Instructions for the task
Collect every line below that contains the word "else".

####################

(** The loop of the removal. *)
Lemma remove_loop m p n i :
  arr_room m p n -> 0 <= i < arr_size m p -> arr_size m p < n ->
  shifted m (for_range i (arr_size m p) (fun i m => set_arr_cell p i (arr_cell m p (i + 1)) m) m) p n
    (fun j => if (i <=? j) && (j <? arr_size m p) then arr_cell m p (j + 1) else arr_cell m p j).
Proof.
  intros Hr Hi Hn. set (N := arr_size m p) in *.
  apply (for_range_ind (fun k m' => shifted m m' p n
    (fun j => if (i <=? j) && (j <? k) then arr_cell m p (j + 1) else arr_cell m p j))); [lia | |].
  - eapply shifted_ext; [apply shifted_refl |]. intros j Hj. simpl. zbool_cases.
  - intros k m' Hk Hs. eapply shifted_ext;
      [apply shifted_set; [done | exact Hs | lia | apply arr_cell_bounds] |].
    intros j Hj. simpl. rewrite (sh_cell _ _ _ _ _ Hs) by lia.
    case_decide; zbool_cases; simpl; f_equal; lia.
Qed.

Lemma remove_result m p n l i :
  entries m p l -> arr_room m p n -> Z.of_nat (length l) < n -> 0 <= i < Z.of_nat (length l) ->
  let m' := remove_ordered_array i p m in
  entries m' p (delete (Z.to_nat i) l) /\ array_frame p n m m' /\ arr_array m' p = arr_array m p.
Proof.
  intros He Hr Hn Hi. simpl. unfold remove_ordered_array.
  pose proof (en_size _ _ _ He) as Hsz. pose proof (arr_size_bounds m p) as Hb.
  pose proof (remove_loop m p n i Hr ltac:(lia) ltac:(lia)) as Hl.
  set (m1 := for_range _ _ _ _) in *. rewrite (sh_size _ _ _ _ _ Hl), Hsz.
  assert (S (length (delete (Z.to_nat i) l)) = length l) as Hlen.
  { destruct (lookup_lt_is_Some_2 l (Z.to_nat i)) as [x Hx]; [lia |].
    rewrite length_delete by eauto. lia. }
  assert ((Z.of_nat (length l) - 1)%word = Z.of_nat (length l) - 1) as -> by (apply uint64_id; unfold is_word; lia).
  eapply (shifted_finish m m1 p n); [done | exact Hl | lia | lia | lia |].
  intros k Hk. simpl. rewrite Hsz. rewrite !nth_lookup.
  destruct (Z.leb_spec i k), (Z.ltb_spec k (Z.of_nat (length l))); simpl; try lia.
  - rewrite (en_cell _ _ _ He), nth_lookup by lia.
    rewrite list_lookup_delete_ge by lia. by replace (Z.to_nat (k + 1)) with (S (Z.to_nat k)) by lia.
  - rewrite (en_cell _ _ _ He), nth_lookup by lia. by rewrite list_lookup_delete_lt by lia.
Qed.

Lemma insert_before_perm (lt : Z -> Z -> bool) item l : insert_before lt item l ≡ₚ item :: l.
Proof.
  induction l as [|x l IH]; simpl; [done |]. case_match; [| done]. rewrite IH. apply Permutation_swap.
Qed.

(** In an array in order the item finds its place: no later entry is less than an
    earlier one. *)
Lemma insert_before_sorted (lt : Z -> Z -> bool) item l :
  (forall x y z, lt x y = false -> lt y z = false -> lt x z = false) ->
  (forall x y, lt x y = true -> lt y x = false) ->
  StronglySorted (fun x y => lt y x = false) l ->
  StronglySorted (fun x y => lt y x = false) (insert_before lt item l).
Proof.
  intros Htr Has. induction l as [|x l IH]; simpl; intros Hs; [repeat constructor |].
  apply StronglySorted_inv in Hs as [Hs Hx]. destruct (lt x item) eqn:E.
  - constructor; [by apply IH |]. apply Forall_forall. intros y Hy.
    rewrite insert_before_perm in Hy. apply elem_of_cons in Hy as [->|Hy]; [by apply Has |].
    rewrite Forall_forall in Hx. by apply Hx.
  - constructor; [by constructor |]. constructor; [done |].
    eapply Forall_impl; [exact Hx |]. intros y Hy. exact (Htr _ _ _ Hy E).
Qed.
End proofs.

(** [insert_ordered_array] puts the item before the first entry that is not
    less than it and keeps all others in order, so that a sorted array stays
    sorted, and writes only the array's cells and its [size]. *)
Theorem insert_ordered_array_spec (lt : mem -> Z -> Z -> bool) (m : mem) (p item : Z) (l : list Z)
  (He : entries m p l) (Hroom : arr_room m p (Z.of_nat (length l) + 1))
  (Hlen : Z.of_nat (length l) + 1 < 2 ^ 64) (Hitem : 0 <= item < 2 ^ 64) :
  let m' := insert_ordered_array lt item p m in
  exists l', entries m' p l' /\ l' ≡ₚ item :: l /\
    array_frame p (Z.of_nat (length l) + 1) m m' /\
    ((forall x y z, lt m x y = false -> lt m y z = false -> lt m x z = false) ->
     (forall x y, lt m x y = true -> lt m y x = false) ->
     StronglySorted (fun x y => lt m y x = false) l -> StronglySorted (fun x y => lt m y x = false) l').
Proof.
  destruct (insert_result lt m p _ l item He Hroom ltac:(lia) Hlen Hitem) as (He' & Hf & _).
  eexists. split_and!; [exact He' | apply insert_before_perm | exact Hf |].
  intros. by apply insert_before_sorted.
Qed.

(** [remove_ordered_array] takes out the entry at an index inside the array,
    keeps the others in their order, and writes only the array's cells and its
    [size]. *)
Theorem remove_ordered_array_spec (m : mem) (p i : Z) (l : list Z)
  (He : entries m p l) (Hroom : arr_room m p (Z.of_nat (length l) + 1))
  (Hi : 0 <= i < Z.of_nat (length l)) :
  let m' := remove_ordered_array i p m in
  entries m' p (delete (Z.to_nat i) l) /\ array_frame p (Z.of_nat (length l) + 1) m m'.
Proof.
  by destruct (remove_result m p _ l i He Hroom ltac:(lia) Hi) as (He' & Hf & _).
Qed.

(** * A concrete array of three entries *)

Definition demo_array : mem :=
  default ∅ (place_ordered_array 64 256 8 0 ∅).
Definition demo_filled : mem :=
  foldl (fun m x => insert_ordered_array (fun _ => standard_lessthan_predicate) x 64 m) demo_array [5; 9; 2].

Lemma demo_entries : entries demo_filled 64 [2; 5; 9].
Proof.
  split; [by vm_compute |]. simpl. intros i Hi.
  assert (i = 0 \/ i = 1 \/ i = 2) as [-> | [-> | ->]] by lia; by vm_compute.
Qed.

Lemma demo_room : arr_room demo_filled 64 4.
Proof. right. by vm_compute. Qed.

Lemma insert_ordered_array_spec_witness :
  exists l', entries (insert_ordered_array (fun _ => standard_lessthan_predicate) 7 64 demo_filled) 64 l' /\
    l' ≡ₚ [7; 2; 5; 9].
Proof.
  destruct (insert_ordered_array_spec (fun _ => standard_lessthan_predicate) demo_filled 64 7 [2; 5; 9]
    demo_entries demo_room ltac:(simpl; lia) ltac:(lia)) as (l' & He & Hp & _).
  by exists l'.
Defined.

Lemma remove_ordered_array_spec_witness :
  entries (remove_ordered_array 1 64 demo_filled) 64 [2; 9].
Proof.
  exact (proj1 (remove_ordered_array_spec demo_filled 64 1 [2; 5; 9] demo_entries demo_room ltac:(simpl; lia))).
Defined.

####################

Output
    (fun j => if (i <=? j) && (j <? arr_size m p) then arr_cell m p (j + 1) else arr_cell m p j).
    (fun j => if (i <=? j) && (j <? k) then arr_cell m p (j + 1) else arr_cell m p j))); [lia | |].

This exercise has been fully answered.